Highlights: This new research incorporates over ten years of data on dolphin behaviour, genetics and habitat use. We show how ‘sponging’ is a learned behaviour, transmitted socially between mother and (primarily female) calves. Meanwhile, habitat use and genetics do not appear to influence if a dolphin learns sponging or not. These findings build on and complement previous research, providing strong quantitative evidence for the existence of dolphin culture.
Title: Multi-network-based diffusion analysis reveals vertical cultural transmission of sponge tool use within dolphin matrilines.
Authors: Wild S, Allen SJ, Krützen M, King SL, Gerber L, Hoppitt WJE.
Abstract: Behavioural differences among social groups can arise from differing ecological conditions, genetic predispositions and/or social learning.

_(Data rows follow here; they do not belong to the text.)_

Lemma filter_returns_rows_of_frame_witness :
  exists kept,
    sublist kept (rows sample_frame) /\
    map key (rows sample_2024) = map key kept /\
    (forall label,
       label <> "Created On"%string -> label <> "date_only"%string ->
       map (get label) (rows sample_2024) = map (get label) kept) /\
    (length (rows sample_2024) <= length (rows sample_frame))%nat.
Proof.
  apply (filter_returns_rows_of_frame parse_iso_date sample_frame
           (Some (mkdatetime 2024 1 1 0 0 0 0))
           (Some (mkdatetime 2024 12 31 0 0 0 0)) "Created On" sample_2024).
  vm_compute. reflexivity.
Defined.

(** A frame with a column of its own under the label 'date_only'. *)
Definition own_date_only_frame : DataFrame :=
  mkframe ["Created On"; "date_only"]%string
    [mkrow (Some "A"%string) (of_Z 10)
       {[ "Created On"%string := Str "2024-01-01";
          "date_only"%string := Str "kept by hand" ]}].

Definition own_date_only_result : DataFrame :=
  mkframe ["Created On"%string]
    [stamped_row "A" 10 (mkdatetime 2024 1 1 0 0 0 0)].

Lemma filter_drops_scratch_column_witness :
  columns own_date_only_result
  = List.filter (fun c => negb (String.eqb c "date_only"))
      (columns own_date_only_frame) /\
  has_column "date_only" own_date_only_result = false /\
  (forall r, In r (rows own_date_only_result) -> get "date_only" r = NaN) /\
  ("Created On"%string <> "date_only"%string ->
   forall r, In r (rows own_date_only_result) ->
     exists t,
       get "Created On" r = Time t /\
       calendar_day (Timestamp (mkdatetime 2024 1 1 0 0 0 0))
       <= calendar_day t
       <= calendar_day (Timestamp (mkdatetime 2024 12 31 0 0 0 0))).
Proof.
  apply (filter_drops_scratch_column parse_iso_date own_date_only_frame
           (mkdatetime 2024 1 1 0 0 0 0) (mkdatetime 2024 12 31 0 0 0 0)
           "Created On" own_date_only_result).
  vm_compute. reflexivity.
Defined.

Lemma filters_commute_witness :
  (let* once :=
     filter_data_by_date parse_iso_date sample_frame
       (Some (mkdatetime 2024 1 1 0 0 0 0))
       (Some (mkdatetime 2024 12 31 0 0 0 0)) "Created On" in
   filter_data_by_date parse_iso_date once
     (Some (mkdatetime 2023 6 1 0 0 0 0))
     (Some (mkdatetime 2024 6 1 0 0 0 0)) "Created On")
  = (let* once :=
       filter_data_by_date parse_iso_date sample_frame
         (Some (mkdatetime 2023 6 1 0 0 0 0))
         (Some (mkdatetime 2024 6 1 0 0 0 0)) "Created On" in
     filter_data_by_date parse_iso_date once
       (Some (mkdatetime 2024 1 1 0 0 0 0))
       (Some (mkdatetime 2024 12 31 0 0 0 0)) "Created On").
Proof.
  apply (filters_commute parse_iso_date sample_frame
           (Some (mkdatetime 2024 1 1 0 0 0 0))
           (Some (mkdatetime 2024 12 31 0 0 0 0))
           (Some (mkdatetime 2023 6 1 0 0 0 0))
           (Some (mkdatetime 2024 6 1 0 0 0 0)) "Created On").
  discriminate.
Defined.

Lemma narrower_window_absorbs_witness :
  (let* once :=
     filter_data_by_date parse_iso_date sample_frame
       (Some (mkdatetime 2023 1 1 0 0 0 0))
       (Some (mkdatetime 2024 12 31 0 0 0 0)) "Created On" in
   filter_data_by_date parse_iso_date once
     (Some (mkdatetime 2024 1 1 0 0 0 0))
     (Some (mkdatetime 2024 6 1 0 0 0 0)) "Created On")
  = filter_data_by_date parse_iso_date sample_frame
      (Some (mkdatetime 2024 1 1 0 0 0 0))
      (Some (mkdatetime 2024 6 1 0 0 0 0)) "Created On".
Proof.
  apply (narrower_window_absorbs parse_iso_date sample_frame
           (mkdatetime 2023 1 1 0 0 0 0) (mkdatetime 2024 12 31 0 0 0 0)
           (mkdatetime 2024 1 1 0 0 0 0) (mkdatetime 2024 6 1 0 0 0 0)
           "Created On").
  - discriminate.
  - reflexivity.
  - reflexivity.
  - reflexivity.
  - reflexivity.
  - vm_compute. discriminate.
  - vm_compute. discriminate.
Defined.

Lemma filter_reads_days_of_bounds_witness :
  filter_data_by_date parse_iso_date sample_frame
    (Some (mkdatetime 2024 1 1 0 0 0 0))
    (Some (mkdatetime 2024 6 1 0 0 0 0)) "Created On"
  = filter_data_by_date parse_iso_date sample_frame
      (Some (mkdatetime 2024 1 1 23 59 59 999999))
      (Some (mkdatetime 2024 6 1 8 30 0 0)) "Created On".
Proof.
  apply (filter_reads_days_of_bounds parse_iso_date sample_frame
           (mkdatetime 2024 1 1 0 0 0 0) (mkdatetime 2024 6 1 0 0 0 0)
           (mkdatetime 2024 1 1 23 59 59 999999)
           (mkdatetime 2024 6 1 8 30 0 0) "Created On");
    reflexivity.
Defined.

Lemma inverted_window_selects_nothing_witness :
  filter_data_by_date parse_iso_date sample_frame
    (Some (mkdatetime 2024 6 1 0 0 0 0))
    (Some (mkdatetime 2024 1 1 0 0 0 0)) "Created On"
  = Ok (mkframe
          (List.filter (fun c => negb (String.eqb c "date_only"))
             (columns sample_frame))
          []).
Proof.
  apply (inverted_window_selects_nothing parse_iso_date sample_frame
           (mkdatetime 2024 6 1 0 0 0 0) (mkdatetime 2024 1 1 0 0 0 0)
           "Created On").
  - reflexivity.
  - reflexivity.
  - reflexivity.
  - vm_compute. reflexivity.
Defined.

End RowFilterFacts.

(** ** More on the aggregation and on load_and_process_data *)

Module SummaryFacts.
Import Datetime Pandas Sales Dashboard FilterFacts AggregateFacts PipelineFacts.

Section Library.

Variable lib : Numerics.

Abbreviation summarize := (summarize lib).
Abbreviation aggregate := (aggregate lib).
Abbreviation sort_values_descending := (sort_values_descending lib).
Abbreviation summary_of_group := (summary_of_group lib).

(** *** Sums of counts *)

Definition zsum (l : list Z) : Z := fold_right Z.add 0 l.

Lemma fold_left_add (l : list Z) (a : Z) :
  fold_left Z.add l a = a + zsum l.
Proof.
  revert a. induction l as [| x l IH]; intros a; simpl; [lia |].
  rewrite IH. lia.
Qed.

Lemma zsum_perm (l l' : list Z) : Permutation l l' -> zsum l = zsum l'.
Proof.
  induction 1; simpl; lia.
Qed.

Lemma string_lt_irrefl (s : string) : ~ string_lt s s.
Proof.
  unfold string_lt. intros H. pose proof (String.compare_antisym s s) as E.
  rewrite H in E. discriminate.
Qed.

Lemma group_keys_NoDup (rs : list row) : List.NoDup (group_keys rs).
Proof.
  pose proof (group_keys_sorted rs) as H.
  induction H as [| k ks Hs IH Hall]; constructor; [| exact IH].
  intros Hin. rewrite List.Forall_forall in Hall.
  exact (string_lt_irrefl k (Hall k Hin)).
Qed.

Lemma summarize_categories (df : DataFrame) :
  map category (summarize df) = group_keys (rows df).
Proof.
  rewrite summarize_eq, map_map. apply map_id.
Qed.

Lemma aggregate_perm (df : DataFrame) (table : list summary_row) :
  fst (fst (aggregate df)) = Some table -> Permutation table (summarize df).
Proof.
  intros H. apply aggregate_table_inv in H. subst table.
  apply sort_values_descending_perm.
Qed.

(** X18. The summary has one row for each category that occurs in the
    frame, and one only. *)
Theorem one_row_per_category (df : DataFrame) (table : list summary_row) :
  fst (fst (aggregate df)) = Some table ->
  List.NoDup (map category table) /\
  (forall k,
     In k (map category table) <->
     exists r, In r (rows df) /\ Transaction_Category r = Some k).
Proof.
  intros H. apply aggregate_perm in H.
  assert (Hp : Permutation (map category table) (group_keys (rows df))).
  { rewrite <- summarize_categories. apply Permutation.Permutation_map, H. }
  split.
  - apply (Permutation.Permutation_NoDup (Permutation_sym Hp)).
    apply group_keys_NoDup.
  - intros k. rewrite <- group_keys_In. split; apply Permutation_in.
    + exact Hp.
    + apply Permutation_sym, Hp.
Qed.

(** A row that counts: it has a category and an amount. *)
Definition complete (r : row) : bool :=
  bool_decide (is_Some (Transaction_Category r)) &&
  bool_decide (is_Some (Amount_Paid r)).

Definition complete_in (ks : list string) (r : row) : bool :=
  match Transaction_Category r, Amount_Paid r with
  | Some c, Some _ => bool_decide (c ∈ ks)
  | _, _ => false
  end.

Definition counts (ks : list string) (rs : list row) : Z :=
  zsum (map (fun k => Z.of_nat
                        (length (present_amounts (List.filter (in_group k) rs))))
          ks).

Lemma counts_nil (ks : list string) : counts ks [] = 0.
Proof. unfold counts. induction ks; simpl; auto. Qed.

Lemma counts_cons (ks : list string) (r : row) (rs : list row) :
  List.NoDup ks ->
  counts ks (r :: rs)
  = counts ks rs + (if complete_in ks r then 1 else 0).
Proof.
  unfold counts. induction 1 as [| k ks Hk Hnd IH].
  - simpl. unfold complete_in.
    destruct (Transaction_Category r), (Amount_Paid r); reflexivity.
  - cbn [map zsum fold_right]. fold (zsum (map (fun k0 => Z.of_nat
             (length (present_amounts (List.filter (in_group k0) (r :: rs)))))
             ks)).
    fold (zsum (map (fun k0 => Z.of_nat
             (length (present_amounts (List.filter (in_group k0) rs)))) ks)).
    rewrite IH. cbn [List.filter]. unfold in_group at 1, complete_in.
    destruct (Transaction_Category r) as [c |] eqn:Ec.
    + destruct (decide (c = k)) as [-> | Hne].
      * rewrite bool_decide_eq_true_2 by reflexivity.
        unfold present_amounts at 1. csimpl.
        destruct (Amount_Paid r) as [a |] eqn:Ea; csimpl.
        -- rewrite (bool_decide_eq_true_2 (k ∈ k :: ks))
             by (apply list_elem_of_In; left; reflexivity).
           rewrite (bool_decide_eq_false_2 (k ∈ ks))
             by (rewrite list_elem_of_In; exact Hk).
           unfold present_amounts. lia.
        -- unfold present_amounts. lia.
      * rewrite bool_decide_eq_false_2 by congruence.
        destruct (Amount_Paid r) as [a |]; [| lia].
        destruct (decide (c ∈ ks)) as [Hin | Hnin].
        -- rewrite !bool_decide_eq_true_2;
             [lia | apply list_elem_of_In; right;
                    apply list_elem_of_In, Hin | exact Hin].
        -- rewrite !bool_decide_eq_false_2; [lia | | exact Hnin].
           rewrite list_elem_of_In. intros [? | Hc]; [congruence |].
           apply Hnin, list_elem_of_In, Hc.
    + rewrite bool_decide_eq_false_2 by congruence. lia.
Qed.

Lemma counts_length (ks : list string) (rs : list row) :
  List.NoDup ks ->
  counts ks rs = Z.of_nat (length (List.filter (complete_in ks) rs)).
Proof.
  intros Hnd. induction rs as [| r rs IH]; [apply counts_nil |].
  rewrite (counts_cons _ _ _ Hnd), IH. cbn [List.filter].
  destruct (complete_in ks r); cbn [length]; lia.
Qed.

Lemma complete_in_group_keys (rs : list row) (r : row) :
  In r rs -> complete_in (group_keys rs) r = complete r.
Proof.
  intros Hin. unfold complete_in, complete.
  destruct (Transaction_Category r) as [c |] eqn:Ec;
    destruct (Amount_Paid r) as [a |] eqn:Ea; try reflexivity.
  rewrite bool_decide_eq_true_2; [reflexivity |].
  apply list_elem_of_In, group_keys_In. eauto.
Qed.

Lemma filter_ext_In {A : Type} (p q : A -> bool) (l : list A) :
  (forall x, In x l -> p x = q x) -> List.filter p l = List.filter q l.
Proof.
  induction l as [| a l IH]; intros H; [reflexivity |]. simpl.
  rewrite (H a) by (left; reflexivity).
  rewrite IH by (intros x Hx; apply H; right; exact Hx). reflexivity.
Qed.

Lemma summarize_counts (df : DataFrame) :
  zsum (map transactions (summarize df))
  = Z.of_nat (length (List.filter complete (rows df))).
Proof.
  rewrite summarize_eq, map_map.
  change (zsum (map (fun k => transactions (summary_of_group df k))
                  (group_keys (rows df))))
    with (counts (group_keys (rows df)) (rows df)).
  rewrite counts_length by apply group_keys_NoDup. f_equal. f_equal.
  apply filter_ext_In. intros r Hin. apply complete_in_group_keys, Hin.
Qed.

Lemma aggregate_count (df : DataFrame)
    (summary : option (list summary_row)) (grand_total_amount : float)
    (grand_total_count : Z) :
  aggregate df = (summary, grand_total_amount, grand_total_count) ->
  grand_total_count = Z.of_nat (length (List.filter complete (rows df))).
Proof.
  unfold aggregate, empty. destruct (rows df) as [| r rs] eqn:E.
  - intros [= _ _ <-]. reflexivity.
  - intros [= _ _ <-]. rewrite fold_left_add, Z.add_0_l.
    rewrite (zsum_perm _ (map transactions (summarize df))).
    + rewrite summarize_counts, E. reflexivity.
    + apply Permutation.Permutation_map, sort_values_descending_perm.
Qed.

Lemma filter_length_all {A : Type} (p : A -> bool) (l : list A) :
  (length (List.filter p l) <= length l)%nat /\
  (length (List.filter p l) = length l <-> forall x, In x l -> p x = true).
Proof.
  induction l as [| a l [IH1 IH2]]; simpl.
  - split; [lia |]. split; [tauto | reflexivity].
  - destruct (p a) eqn:E; simpl.
    + split; [lia |]. split.
      * intros H x [<- | Hx]; [exact E |]. apply IH2; [lia | exact Hx].
      * intros H. f_equal. apply IH2. auto.
    + split; [lia |]. split; [lia |].
      intros H. rewrite H in E by (left; reflexivity). discriminate.
Qed.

In the past, social learning has typically been inferred as responsible for the spread of behaviour by the exclusion of ecological and genetic factors. This ‘method of exclusion’ was used to infer that ‘sponging’, a foraging behaviour involving tool use in the bottlenose dolphin (Tursiops aduncus) population in Shark Bay, Western Australia, was socially transmitted. However, previous studies were limited in that they never fully accounted for alternative factors, and that social learning, ecology and genetics are not mutually exclusive in causing behavioural variation. Here, we quantified the importance of social learning on the diffusion of sponging, for the first time explicitly accounting for ecological and genetic factors, using a multi-network version of ‘network-based diffusion analysis’. Our results provide compelling support for previous findings that sponging is vertically socially transmitted from mother to (primarily female) offspring. This research illustrates the utility of social network analysis in elucidating the explanatory mechanisms behind the transmission of behaviour in wild animal populations.
Full citation: Wild S, Allen SJ, Krützen M, King SL, Gerber L, Hoppitt WJE. 2019 Multi-network-based diffusion analysis reveals vertical cultural transmission of sponge tool use within dolphin matrilines. Biol. Lett. 15: 20190227. http://dx.doi.org/10.1098/rsbl.2019.0227
Ethics: Permits for the use of animals for scientific purposes were granted by the Department of Biodiversity, Conservation and Attractions (SF002958; SF010888; SF10388; SF002958; SF010774; 08-000920-1; 08-000706-3) and the Department of Agriculture and Food (U 10/2015-2018). The animal ethics committees of the University of Western Australia, Murdoch University and the University of Zurich provided approvals for the ethical treatment of animals in scientific research (R2649/14; RA/3/100/1449; RA/3/100/1464).
Funding: This research was funded by: Swiss National Science Foundation (31003A_149956), Seaworld Research & Rescue Foundation Inc. (SWRRFI), National Geographic Society, A.H. Schultz Stiftung, Claraz-Schenkung, Julius-Klaus Stiftung and W.V. Scott Foundation, all to M.K. S.L.K. was supported by The Branco Weiss Fellowship—Society in Science.
Acknowledgements: We thank Shark Bay Resources and the Useless Loop community for logistic support, and all researchers and volunteers who have contributed to data collection for the Dolphin Innovation Project.